-3-
When I turned twelve, things were no different between me and Marko. But because my father insisted on dragging me onto the Javelin each summer to sail to Mirandus, I had no choice but to show up there, under the tree, where Marko stood apart with his parents, his arms crossed, his mouth curled up in a sneer. He flicked his eyebrows, and I scowled. He laughed and stepped forward. Our parents had already passed us and were already walking up the stone street to the castle.
Marko roughly brushed past me to take a box from one of the crewmen, and they started joking and teasing. I stood still, still scowling, but undecided now on what I was going to do here - what WAS I doing back on this planet? As Marko and the crewmen passed me again, he swiftly swept his foot inside my ankles and tripped me. I landed on my butt, but nobody was around to help me up. Some of the boys nearby laughed and pointed, but their fishermen elders swatted them away from the scene. My face flushed, and I bit my lip. I glowered at Marko's back.
The rest of the summer was like that. I avoided Marko as much as possible, gratefully accepting some of the local girls' friendship. I was thankful that unlike my schoolmates on Montressor, Mirandus girls are not tame little creatures but intelligent, talented beings who loved good runs and climbs and swims as much as the boys. I became part of my own small pack, and every day, our laughter was offered up to the hot sun.
There were still times, however, when I had to put up with Marko. It was tradition to organize summer games for young people on Mirandus. He won the footraces, tossing me a haughty look as he crossed the finish line. I returned the look when I scaled Green Rock Wall before he did. He shrugged it off and mumbled that I was lucky, that he'd told the other guys to hold back.
During rare times that Tita Felix decided to use the dining hall in the palace, I had to sit with him. When nobody was looking in his direction, he'd flick nuts and beans at me. I never could find a time when nobody was looking in my direction, so I couldn't retaliate with anything but dirty looks.
He put crabs at the foot of my bed in my sleep. He hissed into my ear and taunted me so whenever he caught up with me. He pinched me and yanked on my hair on the nights Dad told me to unbraid it or take it out of the bandannas I'd started to wear. When I took of my necklace and threw it at his head, he dodged it, catching it neatly in his hand. And, yes, he continued to trip me. But because I never found a chance to get back at him - except for a night of frogs on his face - and because he was the Prince, I could only glare at him. But I never cried. No, no, I never cried.

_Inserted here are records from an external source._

(** How the download loop of [getAcsEngine] and [getZipBuildScript] is
    left: by falling out of the [for] (a [break], or the condition
    [i < retry] failing), or by the [return err] inside it.  Either way
    [err] is the function-level variable [err]. *)
Inductive LoopExit : Type :=
| LoopDone (err : error)
| LoopReturn (err : error).

(** The [for i := 0; i < retry; i++] loop shared, up to the name of the
    URL, by [getAcsEngine] and [getZipBuildScript]; [n] counts the
    iterations still allowed by [i < retry].  The [err] declared by
    [if err := httpRead(...)] is local to that [if]: the [err] wrapped by
    [fmt.Errorf] on the next line is the function-level one. *)
Fixpoint downloadLoop (url downloadPath : string) (f : File) (retry : Z)
    (n : nat) (i : Z) (err : error) : M LoopExit :=
  match n with
  | O => mret (LoopDone err)
  | S n' =>
      log_Printf ("downloading " +:+ downloadPath +:+ " from " +:+ url +:+ ".");;
      e ← HttpRead url f;
      match e with
      | None => mret (LoopDone err)
      | Some _ =>
          let err := Some ("url=" +:+ url +:+ " failed get " +:+ downloadPath
                           +:+ ": " +:+ fmt_v err +:+ ".") in
          if (i =? retry - 1)%Z then mret (LoopReturn err) else
          log_Printf (fmt_v err);;
          sleep (seconds i);;
          downloadLoop url downloadPath f retry n' (i + 1)%Z err
      end
  end.

(** [func (c *Cluster) getAcsEngine(retry int) error] *)
Definition getAcsEngine (c : loc) (retry : Z) : M error :=
  home ← os_Getenv "HOME";
  let downloadPath := path_Join [home; "acs-engine.tar.gz"] in
  r ← Create downloadPath;
  match r with
  | Err err => mret (Some err)
  | Ok f =>
  with_defer (Close f) (
    url ← flag acsEngineURL;
    ex ← downloadLoop url downloadPath f retry (Z.to_nat retry) 0 None;
    match ex with
    | LoopReturn err => mret err
    | LoopDone _ =>
    Close f;;
    md5 ← flag acsEngineMD5;
    chk ← (if negb (is_empty md5)
           then o ← Output ["md5sum"; f];
                match o with
                | Err err => mret (Some err)
                | Ok o =>
                    if negb (String.eqb (first_field o) md5)
                    then mret (Some "Wrong md5 sum for acs-engine.")
                    else mret None
                end
           else mret None);
    match chk with
    | Some err => mret (Some err)
    | None =>
    cwd ← Getwd;
    match cwd with
    | Err err => mret (Some ("Unable to get current directory: " +:+ err +:+ " ."))
    | Ok cwd =>
    log_Printf ("Extracting tar file " +:+ f +:+ " into directory " +:+ cwd +:+ " .");;
    err ← FinishRunning ["tar"; "-xzf"; f; "--strip"; "1"];
    match err with
    | Some err => mret (Some err)
    | None =>
        storeC c (set_acsEngineBinaryPath (path_Join [cwd; "acs-engine"]));;
        mret None
    end end end end)
  end.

This horrible treatment from my "friend" continued till we were fifteen, and that summer, it seemed that Marko thought himself too great to pick on insignificant me. With the speed, agility, strength, and wit he'd inherited from his parents, Marko Peter Simaun seized every chance he got to show it off. He could swim farther, dive deeper, run faster, and speak better than anyone else our age, and he loved every chance to rub it in my face - without causing any of his family's subjects to like him any less. Oh, no, Prince Marko was still a great favorite, and I was the only one who raised my eyebrows when they talked of his great gifts, of how down-to-earth and wonderful he was. And he could still charm cookies from the scullery maids.
I snorted. Having long given up on trying to beat him in games, I turned to other things. Like I said, I had my own friends on Mirandus, and we did things on our own. When I couldn't be with them - or when one of them started the giggling and gushing about how dreamy Prince Marko was - I talked with Lakan, who was truly grown up now. He was enjoying his summer before his last year at the ISA; I was trying to enjoy mine before my first. Marko, I'd been told, would remain on Mirandus with his friends and tutors. And when Lakan would start on Marko not being such a bad guy, or when he decided to spend a day with his girlfriend, I would go to the library, or to the lagoon to think.
I no longer resisted my father's efforts to bring me to Mirandus; I had friends here that I could spend the summer with and new ways with which to avoid Marko for days.
The very next summer, however, when we were seventeen, something happened that forced us together, and it changed us all.